Deliveroo: A pea shooter may be Amazon’s Trojan horse


Amazon’s recent investment in British food delivery company Deliveroo late last week is being widely hailed as a “shot across the bow” of Uber Eats, Grubhub, and a bevy of other mobile food delivery market players, but it is much more than that.

Amazon makes very few moves without a long-term plan and would not need to use a pea shooter when it has weapons of mass destruction via a massive war chest of money at its disposal. Further, Amazon is not shy about making big moves to support its long-term strategic initiatives, like its purchase of Whole Foods in 2017, a move that is still wreaking havoc on the grocery sector.
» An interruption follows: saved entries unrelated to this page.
(** * PromiseConcurrentExecutor: a bounded-concurrency runner for promises

    A shallow embedding of [src/promise-concurrent-executor.ts].

    The class keeps five fields and exposes synchronous methods ([add],
    [addAll], [getConcurrency], [setConcurrency], [size]) and asynchronous
    ones ([executeAll], [executeAllSettled], [addWithAutoExecute]).  The
    synchronous part is embedded as pure functions on a record.  The
    asynchronous part is embedded as an event loop: a [World] holds the
    executor object together with the closures that the JavaScript runtime
    keeps alive (armed [setInterval] timers, pending task promises, the
    [Promise.all] / [Promise.allSettled] combinators and the suspended
    [await]), and [step] runs one job of the loop to completion.  Which job
    runs next is chosen by the environment, so a trace of events is one
    real-time interleaving.

    The traces are more liberal than the runtime in two respects: the timers
    of a run may fire in any order, and the continuation of a run may be
    delayed past later callbacks, whereas the runtime runs it in the
    microtasks that follow the deciding settlement.  What is proved for all
    traces therefore holds for the real ones; the concrete traces below keep
    to the runtime's order.

    Numbers are mathematical integers: [NaN], infinities and fractions are
    outside the model. *)

From Stdlib Require Import ZArith Lia.
From stdpp Require Import base list strings.

Local Open Scope Z_scope.

(** ** Values, tasks and options *)

(** The values that flow through the executor untouched ([any]). *)
Inductive any : Type :=
| Undefined
| Num (n : Z)
| Str (s : string)
| JsError (message : string).

(** [PromiseSettledResult<T>]: [{status: 'fulfilled', value}] or
    [{status: 'rejected', reason}]. *)
Inductive PromiseSettledResult : Type :=
| fulfilled (value : any)
| rejected (reason : any).

(** A queued function [() => Promise<any>].  The executor never looks inside
    it; all it observes is how the promise returned by the call settles.
    When it settles is decided by the environment. *)
Record Task : Type := { settles : PromiseSettledResult }.

Inductive ExecuteType : Type := All | AllSettled.

Record AutoExecute : Type := {
  type : ExecuteType;
  triggerThreshold : Z }.

Record PromiseConcurrentExecutorOption : Type := {
  interval : option Z;
  autoExecute : option AutoExecute }.

(** [{}] *)
Definition no_options : PromiseConcurrentExecutorOption :=
  {| interval := None; autoExecute := None |}.

(** [a || b] on an optional number: [undefined] and [0] are falsy. *)
Definition or_number (a b : option Z) : option Z :=
  match a with
  | None | Some 0 => b
  | Some _ => a
  end.

(** [a || d] where [d] is a number literal. *)
Definition or_default (a : option Z) (d : Z) : Z :=
  match a with
  | None | Some 0 => d
  | Some n => n
  end.

(** ** The executor object *)

Record PromiseConcurrentExecutor : Type := {
  concurrency : Z;
  options : PromiseConcurrentExecutorOption;
  queue : list Task;
  runningCount : Z;
  isRunning : bool }.

(** What a call does besides changing the object: it returns, or it throws.
    For an [async] method, [Throw] stands for the rejected promise that the
    throw turns into. *)
Inductive Completion (A : Type) : Type :=
| Normal (a : A)
| Throw (e : any).
Arguments Normal {A} a.
Arguments Throw {A} e.

Definition init (this : PromiseConcurrentExecutor) : PromiseConcurrentExecutor :=
  {| concurrency := concurrency this;
     options := options this;
     queue := [];
     runningCount := 0;
     isRunning := false |}.

Definition constructor (concurrency : option Z)
    (options : option PromiseConcurrentExecutorOption) : PromiseConcurrentExecutor :=
  init {| concurrency := or_default concurrency 1;
          options := default no_options options;
          queue := [];
          runningCount := 0;
          isRunning := false |}.

Definition getConcurrency (this : PromiseConcurrentExecutor) : Z :=
  concurrency this.

Definition setConcurrency (n : Z) (this : PromiseConcurrentExecutor)
    : PromiseConcurrentExecutor :=
  {| concurrency := n;
     options := options this;
     queue := queue this;
     runningCount := runningCount this;
     isRunning := isRunning this |}.

Definition size (this : PromiseConcurrentExecutor) : Z :=
  Z.of_nat (length (queue this)).

(** [this.queue.push(asyncFunction)] *)
Definition push (asyncFunction : Task) (this : PromiseConcurrentExecutor)
    : PromiseConcurrentExecutor :=
  {| concurrency := concurrency this;
     options := options this;
     queue := queue this ++ [asyncFunction];
     runningCount := runningCount this;
     isRunning := isRunning this |}.

Definition cannot_add : any :=
  JsError "Cannot add any processes while execution is in progress.".

Definition already_in_progress : any :=
  JsError "Execution is already in progress.".

Definition add (asyncFunction : Task) (this : PromiseConcurrentExecutor)
    : Completion PromiseConcurrentExecutor :=
  if isRunning this then Throw cannot_add
  else Normal (push asyncFunction this).

(** The [for] loop of [addAll]: one [add] per element, left to right; a throw
    leaves the loop. *)
Fixpoint addAll (asyncFunctions : list Task) (this : PromiseConcurrentExecutor)
    : Completion PromiseConcurrentExecutor :=
  match asyncFunctions with
  | [] => Normal this
  | f :: rest =>
      match add f this with
      | Normal this' => addAll rest this'
      | Throw e => Throw e
      end
  end.

(** The body of the [setInterval] callback in [wait]:
    [this.runningCount < this.concurrency && this.runningCount++ != null].
    The increment yields a number, which is never [null], so the second
    conjunct only performs the increment.  [None] when the check fails. *)
Definition wait_poll (this : PromiseConcurrentExecutor) : option PromiseConcurrentExecutor :=
  if runningCount this <? concurrency this
  then Some {| concurrency := concurrency this;
               options := options this;
               queue := queue this;
               runningCount := runningCount this + 1;
               isRunning := isRunning this |}
  else None.

(** [this.runningCount--] in the [finally] of [execute]. *)
Definition release (this : PromiseConcurrentExecutor) : PromiseConcurrentExecutor :=
  {| concurrency := concurrency this;
     options := options this;
     queue := queue this;
     runningCount := runningCount this - 1;
     isRunning := isRunning this |}.
(** * A copy-on-write trie (bustub, src/primer/trie.cpp)

    The three operations [Get], [Put] and [Remove] of the persistent trie are
    embedded over an explicit store of nodes: a [std::shared_ptr] to a node is
    a location of the store, the construction of a node ([Clone],
    [make_shared], [new]) allocates a location, and the assignments through
    [prev->children_] update the node stored at [prev].  Sharing between
    snapshots is therefore visible in the model: two tries are two roots into
    one store. *)

From stdpp Require Import gmap strings list.
From Stdlib Require Import ZArith Ascii.

(** ** Values *)

(** The value types the source instantiates the templates with
    (trie.cpp, lines 111-125).  [Integer] is [std::unique_ptr<uint32_t>]: a
    possibly-null owner of one number.  The trie stores a value and hands it
    back; it never inspects one or computes with one.  [MoveBlocked]
    (line 127), a helper around a [std::future] declared in the header, is
    left out. *)
Inductive ValType : Type :=
  | TUint32
  | TUint64
  | TString
  | TInteger.

Global Instance ValType_eq_dec : EqDecision ValType.
Proof. solve_decision. Defined.

Definition denote (T : ValType) : Type :=
  match T with
  | TUint32 => Z
  | TUint64 => Z
  | TString => string
  | TInteger => option Z
  end.

(** ** Nodes and the store *)

Abbreviation loc := nat.

(** Modelled from the spec: the node classes of primer/trie.h, which is not
    part of the sources at hand.  A [TrieNode] is a mapping from symbol to a
    shared child; a [TrieNodeWithValue<T>] is the variant that additionally
    owns a value of type [T]. *)
Inductive TrieNode : Type :=
  | mkTrieNode (children : gmap ascii loc)
  | TrieNodeWithValue (T : ValType) (children : gmap ascii loc) (value : denote T).

Definition children_ (n : TrieNode) : gmap ascii loc :=
  match n with
  | mkTrieNode c => c
  | TrieNodeWithValue _ c _ => c
  end.

(** Modelled from the spec: [Clone] of primer/trie.h, a one-level copy that
    keeps the children mapping and, for a value-bearing node, the value. *)
Definition Clone (n : TrieNode) : TrieNode :=
  match n with
  | mkTrieNode c => mkTrieNode c
  | TrieNodeWithValue T c v => TrieNodeWithValue T c v
  end.

(** The node [n] after [n.children_[ch] = cur]. *)
Definition with_child (n : TrieNode) (ch : ascii) (cur : loc) : TrieNode :=
  match n with
  | mkTrieNode c => mkTrieNode (<[ch := cur]> c)
  | TrieNodeWithValue T c v => TrieNodeWithValue T (<[ch := cur]> c) v
  end.

(** The store: every node ever constructed, indexed by its location. *)
Abbreviation Store := (list TrieNode).

(** Dereferencing a shared pointer.  A shared pointer never dangles; the
    predicate [closed] below states that of a store. *)
Definition deref (σ : Store) (l : loc) : TrieNode :=
  default (mkTrieNode ∅) (σ !! l).

Definition alloc (σ : Store) (n : TrieNode) : Store * loc :=
  (σ ++ [n], length σ).

(** [prev->children_] is assigned [cur] at [ch], through [it->second = cur]
    when the entry exists and through [insert] when it does not. *)
Definition set_child (σ : Store) (prev : loc) (ch : ascii) (cur : loc) : Store :=
  <[prev := with_child (deref σ prev) ch cur]> σ.

(** The handle: a root pointer, [None] for [nullptr]. *)
Record Trie : Type := mkTrie { root_ : option loc }.

(** ** GetTrieNode and Get *)

(** The loop of [GetTrieNode], from the current pointer [cur]. *)
Fixpoint walk (σ : Store) (cur : option loc) (key : string) : option loc :=
  match key with
  | EmptyString => cur
  | String ch rest =>
      match cur with
      | None => None
      | Some l =>
          match children_ (deref σ l) !! ch with
          | None => None
          | Some l' => walk σ (Some l') rest
          end
      end
  end.

Definition GetTrieNode (σ : Store) (t : Trie) (key : string) : option loc :=
  walk σ (root_ t) key.

(** [dynamic_cast<const TrieNodeWithValue<T>*>] followed by [value_.get()]. *)
Definition dynamic_cast (T : ValType) (n : option TrieNode) : option (denote T) :=
  match n with
  | Some (TrieNodeWithValue T' _ v) =>
      match decide (T' = T) with
      | left e => Some (eq_rect T' denote v T e)
      | right _ => None
      end
  | _ => None
  end.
So if the company’s goal was to dominate, or even make waves, in the food delivery vertical, it would have made a much broader move than this venture.
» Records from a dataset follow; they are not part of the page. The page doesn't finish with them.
(** * Verification of the knowledge-graph pipeline (main.py, qa.py)

    The development embeds the orchestration code of the two pipelines:
    the ingestion pipeline of [StarWarsKnowledgeGraphBuilder] (main.py) and
    the question answering of [StarWarsQASystem] (qa.py).

    Python values are modelled as follows: a [str] that is only passed on,
    compared or concatenated (names, paths, messages, questions) is a
    [string]; a [str] whose characters are counted or tested (the text of a
    page or of a chunk) is the list of its Unicode code points; a function
    that may raise returns a [result], the logger is the list of the records
    it was given, and the Neo4j store is a record of nodes, relationships,
    constraints and indexes on which the Cypher statements of the source are
    interpreted. *)

From Stdlib Require Import ZArith List Bool Lia PrimFloat Ascii String.
From stdpp Require Import base strings pretty gmap list.

Import ListNotations.
Open Scope string_scope.
Open Scope list_scope.

(** ** Python exceptions and results *)

Module Py.

(** The exception classes the two files raise or catch.  All of them derive
    from [Exception], which is what every [except] clause of the two files
    names; [ExternalError] stands for any [Exception] raised by a collaborator
    (LLM, graph store, PDF loader).  [KeyboardInterrupt] and [SystemExit] are
    not exceptions in this sense and are not modelled. *)
Inductive Exception : Type :=
| ValueError (msg : string)
| FileNotFoundError (msg : string)
| KeyError (key : string)
| IndexError (msg : string)
| ExternalError (msg : string).

(** [str(e)]: the message; [KeyError] shows the [repr] of its key. *)
Definition str (e : Exception) : string :=
  match e with
  | ValueError m | FileNotFoundError m | IndexError m | ExternalError m => m
  | KeyError k => "'" +:+ k +:+ "'"
  end.

(** Outcome of a call: it returns a value or raises. *)
Inductive result (A : Type) : Type :=
| Return (a : A)
| Raise (e : Exception).
Arguments Return {A} a.
Arguments Raise {A} e.

Definition bind {A B} (r : result A) (k : A -> result B) : result B :=
  match r with
  | Return a => k a
  | Raise e => Raise e
  end.

End Py.

Import Py.

Notation "'let!' x ':=' c1 'in' c2" := (Py.bind c1 (fun x => c2))
  (at level 10, x pattern, c1 at level 100, c2 at level 200).

(** ** Logging *)

Inductive Level : Type := INFO | WARNING | ERROR.

Record LogRecord : Type := { level : Level; message : string }.

Definition Log : Type := list LogRecord.

Definition logger_info (m : string) : LogRecord := {| level := INFO; message := m |}.
Definition logger_warning (m : string) : LogRecord := {| level := WARNING; message := m |}.
Definition logger_error (m : string) : LogRecord := {| level := ERROR; message := m |}.

(** ** Environment loader (main.py 25-31, qa.py 23-29) *)

Module Env.

(** [os.environ]: a mapping from names to values. *)
Abbreviation environ := (gmap string string).

Definition required_vars : list string :=
  ["OPENAI_API_KEY"; "NEO4J_URI"; "NEO4J_USERNAME"; "NEO4J_PASSWORD"].

(** [os.getenv(var)]: [None] when the name is absent. *)
Definition getenv (env : environ) (var : string) : option string := env !! var.

(** Truth value of [os.getenv(var)]: [None] and the empty string are falsy. *)
Definition truthy (v : option string) : bool :=
  match v with
  | Some s => negb (String.eqb s "")
  | None => false
  end.

Definition not_found (var : string) : string :=
  "Variável de ambiente " +:+ var +:+ " não encontrada".

(** The body of the [for var in required_vars] loop, over the remaining
    names; [os.environ[var] = os.getenv(var)] writes the value back. *)
Fixpoint setup_environment_loop (vars : list string) (env : environ)
  : result environ :=
  match vars with
  | [] => Return env
  | var :: rest =>
      match getenv env var with
      | Some v =>
          if truthy (Some v)
          then setup_environment_loop rest (<[var := v]> env)
          else Raise (ValueError (not_found var))
      | None => Raise (ValueError (not_found var))
      end
  end.

Definition setup_environment (env : environ) : result environ :=
  setup_environment_loop required_vars env.

(** A key is missing when it is absent or bound to the empty string. *)
Definition missing (env : environ) (var : string) : bool :=
  negb (truthy (getenv env var)).

End Env.

(** ** The graph store and the Cypher statements of the source *)

Module Neo4j.

(** Property values written by the statements of the source. *)
Inductive Value : Type :=
| VInt (z : Z)
| VStr (s : string).

Definition Value_eqb (a b : Value) : bool :=
  match a, b with
  | VInt x, VInt y => Z.eqb x y
  | VStr x, VStr y => String.eqb x y
  | _, _ => false
  end.

Definition Props : Type := list (string * Value).

Fixpoint prop (k : string) (ps : Props) : option Value :=
  match ps with
  | [] => None
  | (k', v) :: rest => if String.eqb k k' then Some v else prop k rest
  end.

Record Node : Type :=
  { node_id : nat; node_labels : list string; node_props : Props }.

Record Relationship : Type :=
  { rel_id : nat; rel_type : string; rel_start : nat; rel_end : nat }.

(** A uniqueness constraint or an index: its name and its schema. *)
Record SchemaRule : Type :=
  { rule_name : string; rule_label : string; rule_prop : string }.

Record Graph : Type :=
  { nodes : list Node;
    relationships : list Relationship;
    constraints : list SchemaRule;
    indexes : list SchemaRule }.

Definition empty_graph : Graph :=
  {| nodes := []; relationships := []; constraints := []; indexes := [] |}.

Definition has_label (l : string) (n : Node) : bool :=
  existsb (String.eqb l) (node_labels n).

Definition has_prop (k : string) (v : Value) (n : Node) : bool :=
  match prop k (node_props n) with
  | Some v' => Value_eqb v v'
  | None => false
  end.

(** *** Syntax: the clauses that occur in main.py and qa.py *)

(** A node pattern [(var:Label {k: v, ...})]; label and map are optional. *)
Record NodePattern : Type :=
  { pat_var : string; pat_label : option string; pat_props : Props }.

Inductive Clause : Type :=
| MATCH (p : NodePattern)                      (* MATCH (v:L {..}) *)
| MATCH_REL (r : string)                       (* MATCH ()-[r]->() *)
| OPTIONAL_MATCH_REL (r : string)              (* OPTIONAL MATCH ()-[r]->() *)
| CREATE (p : NodePattern)                     (* CREATE (v:L {..}) *)
| MERGE (p : NodePattern)                      (* MERGE (v:L {..}) *)
| CREATE_REL (a : string) (t : string) (b : string). (* CREATE (a)-[:T]->(b) *)

Inductive GroupKey : Type :=
| FirstLabel (v : string)                      (* labels(v)[0] *)
| TypeOf (v : string).                         (* type(v) *)

Inductive ReturnClause : Type :=
(* RETURN key AS k, count(v) AS c ORDER BY c DESC *)
| RETURN_GROUP_COUNT (key : GroupKey) (k : string) (v : string) (c : string)
(* RETURN count(DISTINCT n) AS a, count(r) AS b *)
| RETURN_COUNTS (n : string) (a : string) (r : string) (b : string).

Inductive Statement : Type :=
| Query (body : list Clause) (ret : option ReturnClause)
(* CREATE CONSTRAINT name IF NOT EXISTS FOR (x:L) REQUIRE x.p IS UNIQUE *)
| CREATE_CONSTRAINT (name x label key : string)
(* CREATE INDEX name IF NOT EXISTS FOR (x:L) ON (x.p) *)
| CREATE_INDEX (name x label key : string).

(** Is the clause a reading clause? *)
Definition reads (c : Clause) : bool :=
  match c with
  | MATCH _ | MATCH_REL _ | OPTIONAL_MATCH_REL _ => true
  | CREATE _ | MERGE _ | CREATE_REL _ _ _ => false
  end.

Definition read_only (s : Statement) : bool :=
  match s with
  | Query body _ => forallb reads body
  | CREATE_CONSTRAINT _ _ _ _ | CREATE_INDEX _ _ _ _ => false
  end.

(** *** Results handed to Python: a list of dicts *)

Inductive Cell : Type :=
| CNull
| CInt (z : Z)
| CStr (s : string).

Definition Cell_eqb (a b : Cell) : bool :=
  match a, b with
  | CNull, CNull => true
  | CInt x, CInt y => Z.eqb x y
  | CStr x, CStr y => String.eqb x y
  | _, _ => false
  end.

Definition Record_ : Type := list (string * Cell).
Definition Rows : Type := list Record_.

(** *** Semantics *)

(** What a variable of a statement is bound to. *)
Inductive Entity : Type :=
| ENode (id : nat)
| ERel (id : nat)
| ENull.

Definition Entity_eqb (a b : Entity) : bool :=
  match a, b with
  | ENode x, ENode y | ERel x, ERel y => Nat.eqb x y
  | ENull, ENull => true
  | _, _ => false
  end.

Definition is_null (e : option Entity) : bool :=
  match e with
  | Some (ENode _) | Some (ERel _) => false
  | Some ENull | None => true
  end.

(** A row of the binding table, and the table a clause works on. *)
Definition Row : Type := list (string * Entity).
Definition Table : Type := list Row.

Fixpoint bound (v : string) (row : Row) : option Entity :=
  match row with
  | [] => None
  | (v', e) :: rest => if String.eqb v v' then Some e else bound v rest
  end.

Definition matches (p : NodePattern) (n : Node) : bool :=
  match pat_label p with
  | Some l => has_label l n
  | None => true
  end
  && forallb (fun kv => has_prop (fst kv) (snd kv) n) (pat_props p).

Definition fresh_node_id (g : Graph) : nat :=
  S (list_max (map node_id (nodes g))).

Definition fresh_rel_id (g : Graph) : nat :=
  S (list_max (map rel_id (relationships g))).

(** Would adding [n] break a uniqueness constraint of [g]? *)
Definition violates (g : Graph) (n : Node) : bool :=
  existsb
    (fun c =>
       has_label (rule_label c) n &&
       match prop (rule_prop c) (node_props n) with
       | Some v =>
           existsb (fun m => has_label (rule_label c) m
                             && has_prop (rule_prop c) v m) (nodes g)
       | None => false
       end)
    (constraints g).

Definition add_node (n : Node) (g : Graph) : Graph :=
  {| nodes := nodes g ++ [n];
     relationships := relationships g;
     constraints := constraints g;
     indexes := indexes g |}.

Definition add_relationship (r : Relationship) (g : Graph) : Graph :=
  {| nodes := nodes g;
     relationships := relationships g ++ [r];
     constraints := constraints g;
     indexes := indexes g |}.

Definition constraint_violation : Exception :=
  ExternalError "Neo.ClientError.Schema.ConstraintValidationFailed".

Definition create_node (p : NodePattern) (g : Graph) : result (Graph * nat) :=
  let n := {| node_id := fresh_node_id g;
              node_labels := match pat_label p with
                             | Some l => [l]
                             | None => []
                             end;
              node_props := pat_props p |} in
  if violates g n then Raise constraint_violation
  else Return (add_node n g, node_id n).

Definition bind_node (v : string) (row : Row) (n : Node) : Row :=
  (v, ENode (node_id n)) :: row.

Definition bind_rel (v : string) (row : Row) (r : Relationship) : Row :=
  (v, ERel (rel_id r)) :: row.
Instead, this move is another foray into last-mile logistics for the eCommerce giant as it continues its quest to own the customer experience from “mouse click to doorbell ring”, and an inexpensive way to achieve that following one of the company’s core mantras of frugality.

Amazon could have just purchased Deliveroo outright (the food delivery company was valued at $2 billion in 2017), but instead it is taking a lighter touch. That is consistent with other moves of this type such as its investments in Atlas Air, Air Transport, and autonomous driving startups Rivian and Aurora, and its partnership with self-driving truck startup Embark to handle some of its cargo shipments. All of these moves are about shoring up the control, customer experience, and logistics of getting shipments to their customers.

Amazon is a “test and learn” culture. Every program and change to the customer experience goes through a rigorous series of tests and refinements before it’s announced, or sometimes even seen, in the outside world. This new partnership with Deliveroo gives Amazon insights into the core workings and logistics of real-time home delivery when time is a factor (hot food) without having to enter the business itself. It can then take those learnings back to the mothership and integrate them into its own processes, or use the intelligence gathered to make an acquisition to fold into the company like it did with the robotics company Kiva in 2012.

The eCommerce giant announced in its earnings call this month that it would extend one-day shipping across the US to its Prime customers with an $800 million investment. This move sent jolts through the eCommerce world, forcing rival Walmart to make a similar announcement shortly after, and other companies will no doubt follow suit. Amazon already served many of its markets with this shipment offering, so expanding it was more about squeezing its competitors than it was about winning new customers. By forcing the competition to spend money defensively to keep up rather than innovating on their own terms and timelines, Amazon is driving the bus here. Most companies desperately need to transform themselves digitally to meet rising customer expectations, and keeping up with new table stakes for online delivery makes it more difficult to focus on anything else.

Most of Amazon’s competition was initially built for a pick-up-in-store model and not for a ship-to-home model. As a result, large players like Target and Walmart have had to move faster to continue to meet the expectations of customers satisfied with Amazon’s initial two-day free shipping promise. This move to one-day shipping is merely the next chapter. Prime Now, Amazon’s one-hour delivery service, went from concept to delivery in less than four months, and from its first delivery to covering 88 major cities in the US in just over two years.

Amazon’s investment in Deliveroo is not about food, or even returns on its investment, but rather it is about learning how to get products to customers even faster, and how to do it using a distributed network of workers who are not Amazon employees. Before we know it, two-day shipping will seem as antiquated as a rotary phone, and anything less than 30 minutes will seem like an inconvenience. Amazon’s competition will be hard-pressed to meet these expectations, and once again we’ll be in the era of “get it on Amazon” and all other companies will just be “everything else.”

It’s a brilliant Trojan horse move.

Jon Reily is Vice President, Global Commerce Strategy Lead at digital consultancy Publicis Sapient. He was previously head of eCommerce at Amazon.